Three judges of the Supreme Court, including Chief Justice Dipak Misra, said that the river does not belong to any particular state and that states must share water. During the hearings that ended last year, Tamil Nadu had asked the top court to make a “fundamental change” in the water sharing pact and set up a Cauvery Management Board. “The river is perennial, but the litigation should not be,” Tamil Nadu’s lawyer Shekhar Naphade told the court.

Karnataka argued that it was unfair to require the state to release a fixed amount of water irrespective of the availability of water. “It is like the tribunal ordering god to send rain to the State,” Fali Nariman, who appeared for Karnataka, said.

The water tribunal which delivered the 2007 award was set up in 1990 on the orders of the Supreme Court. The 765-km long Cauvery river, also called the Ganga of the south, is considered the lifeline for Karnataka and Tamil Nadu. The river originates in Kodagu district in southern Karnataka and flows into Tamil Nadu, Kerala and Puducherry.

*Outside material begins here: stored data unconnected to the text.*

(** X12.  Starting from a list whose active items are those at
    [selectedIndex] (in particular none, with index -1), every sequence of
    key presses and item clicks keeps it so: at most one item is active,
    namely the one at [selectedIndex], and none when the index lies
    outside the list; the texts of the items never change. *)
Theorem keyboard_one_active_item
        (hasToast : bool) (s : Keyboard.State) (events : list KeyboardEvent) :
  activeAtSelected s ->
  activeAtSelected (fold_left (keyboardStep hasToast) events s)
  /\ map Keyboard.textContent
         (Keyboard.items (fold_left (keyboardStep hasToast) events s))
     = map Keyboard.textContent (Keyboard.items s).
Proof.
  revert s. induction events as [| e events IH]; intros s H; simpl;
    [now split |].
  destruct (IH (keyboardStep hasToast s e) (keyboardStep_active hasToast s e H))
    as [A T].
  split; [exact A |]. now rewrite T, keyboardStep_texts.
Qed.

(** On [twoItems]: down, down, a click on the first item, up. *)
Lemma keyboard_one_active_item_witness :
  activeAtSelected
    (fold_left (keyboardStep true)
       [PressKey Keyboard.ArrowDown; PressKey Keyboard.ArrowDown;
        ClickItem 0; PressKey Keyboard.ArrowUp]
       twoItems).
Proof.
  apply (keyboard_one_active_item true twoItems
           [PressKey Keyboard.ArrowDown; PressKey Keyboard.ArrowDown;
            ClickItem 0; PressKey Keyboard.ArrowUp]).
  intros i item H.
  destruct i as [| [| i]]; simpl in H.
  - injection H as <-. simpl. split; [discriminate | lia].
  - injection H as <-. simpl. split; [discriminate | lia].
  - destruct i; discriminate.
Defined.

Lemma selectItem_length (s : Keyboard.State) (index : Z) :
  List.length (Keyboard.items (fst (Keyboard.selectItem s index)))
  = List.length (Keyboard.items s).
Proof.
  pose proof (proj1 (selectItem_items s index)) as H.
  apply (f_equal (@List.length string)) in H. now rewrite !length_map in H.
Qed.

Lemma arrow_step (hasToast : bool) (s : Keyboard.State) (k : Keyboard.Key) :
  Keyboard.items s <> [] ->
  k = Keyboard.ArrowDown \/ k = Keyboard.ArrowUp ->
  Keyboard.selectedIndex (fst (fst (Keyboard.onKeydown hasToast s k)))
  = (Keyboard.selectedIndex s + arrowShift [k])%Z
  /\ Keyboard.items (fst (fst (Keyboard.onKeydown hasToast s k))) <> [].
Proof.
  intros Hne Hk. unfold Keyboard.onKeydown.
  destruct (Keyboard.items s) as [| it its] eqn:E; [now contradiction Hne |].
  simpl Nat.eqb. cbv iota.
  assert (Hlen : forall index,
             Keyboard.items (fst (Keyboard.selectItem s index)) <> []).
  { intros index H. apply (f_equal (@List.length Keyboard.Item)) in H.
    rewrite selectItem_length, E in H. discriminate. }
  destruct Hk as [-> | ->]; simpl arrowShift.
  - pose proof (proj2 (selectItem_items s (Keyboard.selectedIndex s + 1))) as A.
    specialize (Hlen (Keyboard.selectedIndex s + 1)%Z).
    destruct (Keyboard.selectItem s (Keyboard.selectedIndex s + 1)); simpl in *.
    split; [lia | assumption].
  - pose proof (proj2 (selectItem_items s (Keyboard.selectedIndex s - 1))) as A.
    specialize (Hlen (Keyboard.selectedIndex s - 1)%Z).
    destruct (Keyboard.selectItem s (Keyboard.selectedIndex s - 1)); simpl in *.
    split; [lia | assumption].
Qed.
End PairTheorems.

(** C3 does not hold as stated when a database reports statements: the pair
    has no sentence, yet its file stays, holding the database line. *)
Lemma database_line_keeps_file :
  get_sentences PairExample.db_env "1" "2" = [] ∧
  ∃ w' c,
    Predict.process_pair PairExample.db_env PairExample.db_args ["reactome"] ("1", "2")
      PairExample.w0 = (inr tt, w') ∧
    fs w' !! "out/1-2.txt" = Some c ∧ 0 < IO.size c.
Proof.
  split; [reflexivity|].
  destruct (db_line_kept PairExample.db_env PairExample.db_args "reactome"
              PairExample.db_stmt "1" "2" PairExample.w0)
    as (w' & Hrun & Hfs).
  - discriminate.
  - reflexivity.
  - apply Nat.leb_le. vm_compute. reflexivity.
  - reflexivity.
  - exists w', [Predict.db_result "reactome" PairExample.db_stmt].
    split; [exact Hrun|]. split; [exact Hfs|].
    unfold IO.size. simpl. pose proof (db_result_nonempty "reactome" PairExample.db_stmt).
    lia.
Qed.

Lemma empty_output_removed_witness :
  ∃ w', Predict.process_pair PairExample.env PairExample.args [] ("2", "1")
          PairExample.w0 = (inr tt, w') ∧
        fs w' !! Predict.path_out PairExample.env PairExample.args "2" "1" = None.
Proof.
  refine (proj2 (empty_output_removed PairExample.env PairExample.args []
                   "2" "1" PairExample.w0 _) _ _
            {| Predict.probs := []; Predict.all_sentences := [];
               Predict.processed_sentences := ∅ |} _ _).
  - discriminate.
  - simpl. lia.
  - intros db Hdb. reflexivity.
  - reflexivity.
  - left. reflexivity.
Defined.

(** C9 fails on duplicates that arrive in one evidence batch: the filter
    consults the texts of earlier batches only, so two sentences with the
    same text in the same batch are both kept, scored and written. *)
Theorem duplicate_text_within_batch_kept :
  text PairExample.s1 = text PairExample.s2 ∧
  Predict.keep_new ∅ [PairExample.s1; PairExample.s2]
    = [PairExample.s1; PairExample.s2] ∧
  Predict.all_sentences
    <$> Predict.gather PairExample.env PairExample.args "1" "2"
    = Some [PairExample.s1; PairExample.s2] ∧
  ∃ w', Predict.process_pair PairExample.env PairExample.args [] ("1", "2")
          PairExample.w0 = (inr tt, w') ∧
        EvModel ["<e1> binds <e2>"; "<e1> binds <e2>"] ∈ events w' ∧
        ∃ c, fs w' !! "out/1-2.txt" = Some c ∧
             Predict.render {| label := "in-complex-with"; score := (9 # 10)%Q;
                               rec_pmid := "1"; sentence_text := "X binds Y";
                               source := "PEDL" |} ∈ c ∧
             Predict.render {| label := "in-complex-with"; score := (9 # 10)%Q;
                               rec_pmid := "2"; sentence_text := "X binds Y";
                               source := "PEDL" |} ∈ c.
Proof.
  split; [reflexivity|]. split; [reflexivity|]. split; [reflexivity|].
  eexists. split; [vm_compute; reflexivity|]. split.
  - simpl. apply list_elem_of_In. simpl. auto.
  - eexists. split; [vm_compute; reflexivity|].
    split; apply list_elem_of_In; vm_compute; auto.
Qed.

Lemma emitted_scores_reach_cutoff_witness :
  ∃ c, fs (Predict.process_pair PairExample.env PairExample.args [] ("1", "2")
             PairExample.w0).2
       !! Predict.path_out PairExample.env PairExample.args "1" "2" = Some c ∧
       length c = 4 ∧
       Forall (fun s => Predict.db_line s ∨ Predict.record_line (1 # 2) s) c.
Proof.
  eexists. split; [vm_compute; reflexivity|]. split; [reflexivity|].
  refine (proj1 (emitted_scores_reach_cutoff PairExample.env PairExample.args []
                   "1" "2" PairExample.w0
                   (Predict.process_pair PairExample.env PairExample.args []
                      ("1", "2") PairExample.w0).1
                   (Predict.process_pair PairExample.env PairExample.args []
                      ("1", "2") PairExample.w0).2 _ _) _ _).
  - discriminate.
  - apply surjective_pairing.
  - vm_compute. reflexivity.
Defined.


(** * Further properties of the code *)

(** ** The ranker: which cells are written, and in which order *)

Section RankerMore.
Import Torch Ranker.

Lemma elem_of_hits ij (l : list (nat * nat)) : ij ∈ l ↔ 0 < hits ij l.
Proof.
  unfold hits. induction l as [|c l IH]; simpl.
  - rewrite elem_of_nil. lia.
  - rewrite elem_of_cons, IH. case_bool_decide as Hc; simpl.
    + split; [lia|]. intros _. by left.
    + split; [intros [?|?]; [congruence|done]|intros ?; by right].
Qed.

Lemma elem_of_where_eq (probs : tensor2) (m : Q) i j :
  (i, j) ∈ where_eq probs m ↔
  ∃ row v, probs !! i = Some row ∧ row !! j = Some v ∧ Qeq_bool v m = true.
Proof.
  rewrite elem_of_hits. unfold where_eq, Py.enumerate. rewrite hits_where_from.
  rewrite bool_decide_eq_true_2 by lia. replace (i - 0) with i by lia.
  destruct (probs !! i) as [row|] eqn:Hi.
  - destruct (row !! j) as [v|] eqn:Hj.
    + destruct (Qeq_bool v m) eqn:E.
      * split; [|lia]. intros _. by exists row, v.
      * split; [lia|]. intros (? & ? & [= <-] & Hj' & ?).
        rewrite Hj in Hj'. inversion Hj'; subst. congruence.
    + split; [lia|]. intros (? & ? & [= <-] & Hj' & _). congruence.
  - split; [lia|]. by intros (? & ? & ? & _).
Qed.
(** C10: in a successful /next_token response the top-level fields are
    those of the first entry of [probs]; [probability] bounds every returned
    [prob], it is the probability of [token_id], and no vocabulary id has a
    larger one. *)
Theorem next_token_head_fields tk m text r :
  next_token_body tk m text = Some r →
  ∃ ids out logits token token_id probability logit rest,
    tok_ids tk text = Some ids ∧
    forward m (Batch1 ids) None = Some out ∧
    last (unbatch (out_logits out)) = Some logits ∧
    r = JDict [("token", JStr token);
               ("token_id", JInt (Z.of_nat token_id));
               ("probability", JFloat probability);
               ("probs",
                JList (JDict [("token", JStr token);
                              ("prob", JFloat probability);
                              ("logit", JFloat logit)] :: rest))] ∧
    Forall (λ entry, ∃ p, get "prob" entry = Some (JFloat p) ∧
                          (p <= probability)%R)
           (JDict [("token", JStr token); ("prob", JFloat probability);
                   ("logit", JFloat logit)] :: rest) ∧
    softmax logits !! token_id = Some probability ∧
    (∀ q, q ∈ softmax logits → (q <= probability)%R).
Proof.
  intros (ids & out & logits & top & e0 & rest & Hids & Hout & Hlast
          & Htopk & -> & ->)%next_token_body_Some.
  destruct (is_topk_head_max _ _ _ _ Htopk) as (Hp & Hall & Hmax).
  exists ids, out, logits, (strip (tok_decode tk [Z.of_nat e0.2])), e0.2, e0.1,
    (default 0%R (logits !! e0.2)), (top_entry tk logits <$> rest).
  split_and!; try done.
  change (Forall (λ entry, ∃ p, get "prob" entry = Some (JFloat p) ∧
                               (p <= e0.1)%R)
            (top_entry tk logits <$> e0 :: rest)).
  apply Forall_fmap. eapply Forall_impl; [exact Hall|].
  intros e He. by exists e.1.
Qed.

Lemma next_token_head_fields_witness :
  ∃ r, next_token_body demo_tokenizer demo_model (py "Hello world") = Some r ∧
    ∃ token token_id probability probs,
      r = JDict [("token", JStr token);
                 ("token_id", JInt (Z.of_nat token_id));
                 ("probability", JFloat probability);
                 ("probs", JList probs)] ∧
      head probs ≫= get "token" = Some (JStr token) ∧
      head probs ≫= get "prob" = Some (JFloat probability).
Proof.
  destruct (next_token_body_is_Some demo_tokenizer demo_model
              (py "Hello world") [15496; 995]
              {| out_logits := Batch1 [INR <$> seq 0 12; INR <$> seq 0 12];
                 out_hidden_states :=
                   (λ l, Batch1 ((λ id, [IZR id; INR l; 0; 0]%R)
                                   <$> [15496; 995])) <$> seq 0 3;
                 out_attentions :=
                   (λ _, Batch1 [replicate 2 (replicate 2 1%R)]) <$> seq 0 2 |}
              (INR <$> seq 0 12)
              eq_refl eq_refl eq_refl) as [r Hr]; [simpl; lia|].
  exists r. split; [exact Hr|].
  destruct (next_token_head_fields _ _ _ _ Hr)
    as (ids & out & logits & token & token_id & probability & logit & rest
        & _ & _ & _ & -> & _).
  by eexists token, token_id, probability, _.
Defined.

(** C6: when the tokenizer or the model is not loaded, or the [try] block
    raises, /next_token answers the fixed failure dictionary; the handler is
    a total function, so the client always gets a dictionary. *)
Theorem next_token_failure_payload tokenizer model text :
  tokenizer = None ∨ model = None ∨
  (∃ tk m, tokenizer = Some tk ∧ model = Some m ∧
           next_token_body tk m text = None) →
  next_token_prediction tokenizer model text
  = JDict [("token", JStr []); ("token_id", JInt (-1));
           ("probability", JFloat 0); ("probs", JList [])].
Proof.
  intros [->|[->|(tk & m & -> & -> & Hbody)]].
  - done.
  - by destruct tokenizer.
  - unfold next_token_prediction. by rewrite Hbody.
Qed.

Lemma next_token_failure_payload_witness :
  next_token_prediction (Some demo_tokenizer) (Some demo_model) (py "Hi")
  = JDict [("token", JStr []); ("token_id", JInt (-1));
           ("probability", JFloat 0); ("probs", JList [])].
Proof.
  apply next_token_failure_payload. right. right.
  exists demo_tokenizer, demo_model. split_and!; reflexivity.
Defined.

(** ** /residual_stream *)


(** The table the two loops build: one row per token index, one entry per
    layer index, each entry the norm of the vector at that place. *)
Lemma token_layer_values_Some hs nt nl values :
  token_layer_values hs nt nl = Some values →
  length values = nt ∧
  Forall (λ row, length row = nl) values ∧
  (∀ t l row v, values !! t = Some row → row !! l = Some v →
     ∃ layer vec, hs !! l = Some layer ∧ unbatch layer !! t = Some vec ∧
                  v = norm vec).
Proof.
  unfold token_layer_values. intros Hrows%mapM_Some_1. split_and!.
  - apply Forall2_length in Hrows. by rewrite length_seq in Hrows.
  - apply Forall_forall. intros row [t Ht]%list_elem_of_lookup.
    destruct (Forall2_lookup_r _ _ _ _ _ Hrows Ht) as (t' & _ & Hrow).
    apply length_mapM in Hrow. by rewrite length_seq in Hrow.
  - intros t l row v Ht Hl.
    destruct (Forall2_lookup_r _ _ _ _ _ Hrows Ht) as (t' & Ht' & Hrow).
    apply lookup_seq in Ht' as [-> _]. apply mapM_Some_1 in Hrow.
    destruct (Forall2_lookup_r _ _ _ _ _ Hrow Hl) as (l' & Hl' & Hv).
    apply lookup_seq in Hl' as [-> _]. simpl in Hv.
    destruct (hs !! l) as [layer|] eqn:Hlayer; [simpl in Hv|done].
    destruct (unbatch layer !! t) as [vec|] eqn:Hvec; [simpl in Hv|done].
    injection Hv as <-. by exists layer, vec.
Qed.

(** What a successful run of the [try] block returns. *)
Lemma residual_stream_body_Some tk m text r :
  residual_stream_body tk m text = Some r →
  ∃ ids out hs0 values,
    tok_ids tk text = Some ids ∧
    forward m (Batch1 ids) (Some (Batch1 (replicate (length ids) 1)))
    = Some out ∧
    out_hidden_states out !! 0%nat = Some hs0 ∧
    token_layer_values (out_hidden_states out) (length (unbatch hs0))
      (length (out_hidden_states out)) = Some values ∧
    r = JDict [("layer_values", mat_tolist values);
               ("tokens", JList (JStr <$> convert_ids_to_tokens tk ids));
               ("num_layers",
                JInt (Z.of_nat (length (out_hidden_states out))))].
Proof.
  unfold residual_stream_body, tok_call.
  destruct (tok_ids tk text) as [ids|] eqn:Hids; [simpl|done].
  destruct (forward m _ _) as [out|] eqn:Hout; [simpl|done].
  destruct (out_hidden_states out !! 0%nat) as [hs0|] eqn:Hhs0; [simpl|done].
  destruct (token_layer_values _ _ _) as [values|] eqn:Hvalues; [simpl|done].
  intros [= <-]. by exists ids, out, hs0, values.
Qed.

(** C1, with the model not loaded: /residual_stream answers a dictionary
    with the single key [layer_values]; [tokens] and [num_layers] are
    missing, unlike in the payload of the [except] clause. *)
Theorem residual_stream_unavailable_keys :
  get_residual_stream None None (py "Hello world")
  = JDict [("layer_values", JList [])] ∧
  keys (get_residual_stream None None (py "Hello world")) = ["layer_values"] ∧
  get "tokens" (get_residual_stream None None (py "Hello world")) = None ∧
  get "num_layers" (get_residual_stream None None (py "Hello world")) = None ∧
  keys residual_stream_failure = ["layer_values"; "tokens"; "num_layers"].
Proof. by split_and!. Qed.

(** Once the model is loaded, /residual_stream has its three keys on both
    paths. *)
Lemma residual_stream_available_keys tk m text :
  keys (get_residual_stream (Some tk) (Some m) text)
  = ["layer_values"; "tokens"; "num_layers"].
Proof.
  unfold get_residual_stream.
  destruct (residual_stream_body tk m text) as [r|] eqn:Hr; [|done].
  by apply residual_stream_body_Some in Hr as (? & ? & ? & ? & _ & _ & _ & _ & ->).
Qed.

(** C4 fails at "Hello world": the run succeeds and the second token of
    [tokens] still starts with the marker, so that [tokens] is not the list
    of the cleaned tokens. *)
Lemma residual_stream_tokens_keep_marker :
  is_Some (residual_stream_body demo_tokenizer demo_model (py "Hello world")) ∧
  get "tokens"
      (get_residual_stream (Some demo_tokenizer) (Some demo_model)
         (py "Hello world"))
  = Some (JList [JStr (py "Hello"); JStr (marker :: py "world")]) ∧
  get "tokens"
      (get_residual_stream (Some demo_tokenizer) (Some demo_model)
         (py "Hello world"))
  ≠ Some (JList (JStr <$> (clean_token
                             <$> convert_ids_to_tokens demo_tokenizer
                                   [15496; 995]))).
Proof.
  split_and!.
  - eexists. reflexivity.
  - reflexivity.
  - intros H. discriminate H.
Qed.

Lemma demo_model_hidden_rows : model_hidden_rows demo_model.
Proof.
  intros ids mask out [= <-]. simpl.
  repeat constructor; simpl; by rewrite length_fmap.
Qed.



(** C4, as the code has it: in a successful /residual_stream response,
    [tokens] is the raw token of each input id, in order, markers
    included. *)
Theorem residual_stream_tokens_raw tk m text r :
  residual_stream_body tk m text = Some r →
  ∃ ids, tok_ids tk text = Some ids ∧
    get "tokens" r = Some (JList (JStr <$> (tok_id_to_token tk <$> ids))).
Proof.
  intros (ids & out & hs0 & values & Hids & _ & _ & _ & ->)
    %residual_stream_body_Some.
  by exists ids.
Qed.

Lemma residual_stream_tokens_raw_witness :
  ∃ ids, tok_ids demo_tokenizer (py "Hello world") = Some ids ∧
    get "tokens"
        (get_residual_stream (Some demo_tokenizer) (Some demo_model)
           (py "Hello world"))
    = Some (JList (JStr <$> (tok_id_to_token demo_tokenizer <$> ids))).
Proof.
  apply (residual_stream_tokens_raw demo_tokenizer demo_model
           (py "Hello world")).
  reflexivity.
Defined.



(** ** /attention *)

(** C9: /attention always answers a dictionary whose [num_layers] is the
    length of its [attentions]; with the tokenizer or the model not loaded,
    and when the [try] block raises, it is the dictionary with zero and the
    empty list. *)
Theorem attention_num_layers tokenizer model tk m text :
  (∃ data : list json,
     get_attention tokenizer model text
     = JDict [("num_layers", JInt (Z.of_nat (length data)));
              ("attentions", JList data)]) ∧
  get_attention None model text
  = JDict [("num_layers", JInt 0); ("attentions", JList [])] ∧
  get_attention tokenizer None text
  = JDict [("num_layers", JInt 0); ("attentions", JList [])] ∧
  match attention_body tk m text with
  | Some r => get_attention (Some tk) (Some m) text = r
  | None =>
      get_attention (Some tk) (Some m) text
      = JDict [("num_layers", JInt 0); ("attentions", JList [])]
  end.
Proof.
  split_and!.
  - destruct tokenizer as [tk'|], model as [m'|]; try by exists [].
    unfold get_attention, attention_body, tok_call.
    destruct (tok_ids tk' text) as [ids|]; [simpl|by exists []].
    destruct (forward m' _ _) as [out|]; [simpl|by exists []].
    eexists. reflexivity.
  - done.
  - by destruct tokenizer.
  - unfold get_attention. by destruct (attention_body tk m text).
Qed.

(** ** /embeddings *)





(** What a successful run of the outer [try] block returns. *)
Lemma embeddings_body_Some tk m pca text r :
  embeddings_body tk m pca text = Some r →
  ∃ ids out,
    tok_ids tk text = Some ids ∧
    forward m (Batch1 ids) (Some (Batch1 (replicate (length ids) 1)))
    = Some out ∧
    r = JDict [("num_layers",
                JInt (Z.of_nat (length (out_hidden_states out))));
               ("hidden_states",
                cube_tolist (unbatch <$> out_hidden_states out));
               ("embeddings3d",
                mat_tolist (embeddings3d_of pca
                              (unbatch <$> out_hidden_states out)))].
Proof.
  unfold embeddings_body, tok_call.
  destruct (tok_ids tk text) as [ids|] eqn:Hids; [simpl|done].
  destruct (forward m _ _) as [out|] eqn:Hout; [simpl|done].
  intros [= <-]. exists ids, out. split_and!; try done.
  destruct (out_hidden_states out); [done|]. by rewrite length_fmap.
Qed.



(** With four tokens of width four the projection is populated. *)
Example embeddings_the_cat_populated :
  get "embeddings3d"
      (get_embeddings (Some demo_tokenizer) (Some demo_model) demo_pca
         (py "the cat the cat"))
  ≠ Some (JList []).
Proof. intros H. discriminate H. Qed.
(** C1 (amended). For [POST /subscriptions], with a signed-in user, a
    body whose [planId] is truthy and a billing account obtained for the
    user: if the bundles answer holds a subscription with state
    ["ACTIVE"] whose [cancelledDate] is absent, [null] or the empty string
    (falsy, as [!sub.cancelledDate] tests it), the reply is 409
    [ALREADY_SUBSCRIBED] and no creation call appears in the trace; if
    every subscription of the answer has a non-empty [cancelledDate] or a
    state other than ["ACTIVE"], the creation call is issued and the reply
    is 201 when the billing engine accepts it, and 500
    [SUBSCRIPTION_CREATION_FAILED] when it rejects it or the fetch fails. *)
Theorem subscription_conflict_check env url_origin W u b reqUrl now account tr1 :
  b <> JNull -> truthy (get_prop b "planId") = true ->
  getOrCreateKillBillAccount env W (user_id u) (str_of (user_email u)) [] = (inr account, tr1) ->
  let base := killbill_base env in
  let sd := mkSubscriptionData (accountId account)
              ("sub-" ++ accountId account ++ "-" ++ N_to_decimal now) (get_prop b "planId") in
  (forall r bs,
     kb_bundles W base (accountId account) = Some r -> ok r = true -> body r = Some bs ->
     (exists bundle subs sub,
        In bundle bs /\ bundle_subscriptions bundle = Some subs /\ In sub subs /\
        sub_state sub = "ACTIVE" /\ truthy_str (sub_cancelledDate sub) = false) ->
     run (handleCreateSubscription env url_origin W (Some u) (Some b) reqUrl now)
     = (inr (err "ALREADY_SUBSCRIBED" "Already subscribed to a non-cancellable plan" 409),
        app tr1 [CKbBundles base (accountId account)])
     /\ forallb (fun c => negb (is_create_subscription c))
          (snd (run (handleCreateSubscription env url_origin W (Some u) (Some b) reqUrl now)))
        = true)
  /\
  (forall r bs,
     kb_bundles W base (accountId account) = Some r -> ok r = true -> body r = Some bs ->
     (forall bundle subs sub,
        In bundle bs -> bundle_subscriptions bundle = Some subs -> In sub subs ->
        sub_state sub <> "ACTIVE" \/ exists d, sub_cancelledDate sub = Some d /\ d <> "") ->
     In (CKbCreateSubscription base sd)
        (snd (run (handleCreateSubscription env url_origin W (Some u) (Some b) reqUrl now)))
     /\ (forall rc, kb_create_subscription W base sd = Some rc -> ok rc = true ->
           reply_of (run (handleCreateSubscription env url_origin W (Some u) (Some b) reqUrl now))
           = Some (RJson BNull (Some (JNum 201))
                         (Some (url_origin reqUrl ++ "/subscriptions/"
                                ++ subscription_id_of (location rc)))))
     /\ ((kb_create_subscription W base sd = None
          \/ exists rc, kb_create_subscription W base sd = Some rc /\ ok rc = false) ->
           reply_of (run (handleCreateSubscription env url_origin W (Some u) (Some b) reqUrl now))
           = Some (err "SUBSCRIPTION_CREATION_FAILED" "Failed to create subscription" 500))).
Proof.
  intros Hb Hp Hacc base sd. split.
  - intros r bs Hr Hok Hbody (bundle & subs & sub & Hin & Hs & Hsub & Hst & Hcd).
    assert (Hv : exists s, bundles_verdict (kb_bundles W base (accountId account)) = Some s).
    { unfold bundles_verdict. rewrite Hr, Hok, Hbody.
      eapply find_active_subscription_some; eauto.
      unfold active_not_cancelled. rewrite Hst, Hcd. reflexivity. }
    destruct Hv as [s Hv].
    assert (Hrun : run (handleCreateSubscription env url_origin W (Some u) (Some b) reqUrl now)
                   = (inr (err "ALREADY_SUBSCRIBED" "Already subscribed to a non-cancellable plan" 409),
                      app tr1 [CKbBundles base (accountId account)])).
    { rewrite (handleCreateSubscription_steps env url_origin W u b reqUrl now Hb Hp), Hacc.
      rewrite checkExistingSubscription_spec. fold base. rewrite Hv. reflexivity. }
    split; [exact Hrun|]. rewrite Hrun. cbn [snd].
    apply forallb_forall. intros c Hc. apply in_app_or in Hc. destruct Hc as [Hc|[<-|[]]].
    + rewrite (getOrCreateKillBillAccount_trace env W _ _ _ _ Hacc c Hc). reflexivity.
    + reflexivity.
  - intros r bs Hr Hok Hbody Hall.
    assert (Hv : bundles_verdict (kb_bundles W base (accountId account)) = None).
    { unfold bundles_verdict. rewrite Hr, Hok, Hbody.
      apply find_active_subscription_none. intros bundle subs sub Hin Hs Hsub.
      unfold active_not_cancelled.
      destruct (Hall bundle subs sub Hin Hs Hsub) as [Hst|(d & Hcd & Hd)].
      - apply String.eqb_neq in Hst. rewrite Hst. reflexivity.
      - rewrite Hcd. unfold truthy_str. destruct d; [congruence|].
        rewrite andb_false_r. reflexivity. }
    pose proof (handleCreateSubscription_no_conflict env url_origin W u b reqUrl now account tr1
                  Hb Hp Hacc Hv) as Hrun.
    cbv zeta in Hrun. fold base sd in Hrun.
    rewrite Hrun. split; [|split].
    + destruct (kb_create_subscription W base sd) as [rc|]; [destruct (ok rc)|];
      cbn [snd]; apply in_or_app; right; right; left; reflexivity.
    + intros rc Hrc Hokc. rewrite Hrc, Hokc. reflexivity.
    + intros [Hn|(rc & Hrc & Hokc)].
      * rewrite Hn. reflexivity.
      * rewrite Hrc, Hokc. reflexivity.
Qed.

The appeal was filed against the 2007 order of the Cauvery Water Tribunal that allocated, in a normal year, 270 TMC, or thousand million cubic feet, 192 TMC to Tamil Nadu at its Mettur Dam, 30 TMC to Kerala and 6 TMC to Puducherry. Karnataka wanted Tamil Nadu’s award to be slashed by half to 132 TMC. Tamil Nadu, on the other hand, demanded that it should get 325 TMC water.

Karnataka referred to agreements in 1892 and 1924 between the then Kingdom of Mysore and the then Madras Presidency. The state also argued that there wasn’t enough supply in the four dams built on Cauvery for the drinking water needs of cities like Bengaluru and Mysuru.

The Supreme Court had asked the centre to form the Cauvery Management Board but the government declined, insisting that only parliament could create such a body. Political leaders in both states are expected to harden their stance on the water dispute that is already an emotive issue, particularly against the backdrop of assembly elections in Karnataka. In Tamil Nadu, the Chief Minister E Palaniswami government, on the other hand, is also struggling to consolidate its support, particularly after sidelined AIADMK leader TTV Dhinakaran’s success in the RK Nagar assembly by-election.

“”The verdict is welcome as far as Bengaluru is concerned but we are not happy with a board being formed. When there is water, we can give, but we should not be pressurised to do so if we don’t have water. These boards should not force us,” said Congress leader DK Shivakumar.

This verdict will surely have positive impact for Congress, as they will claim it as their moral victory. But will voters be influenced. We will have to wait and see.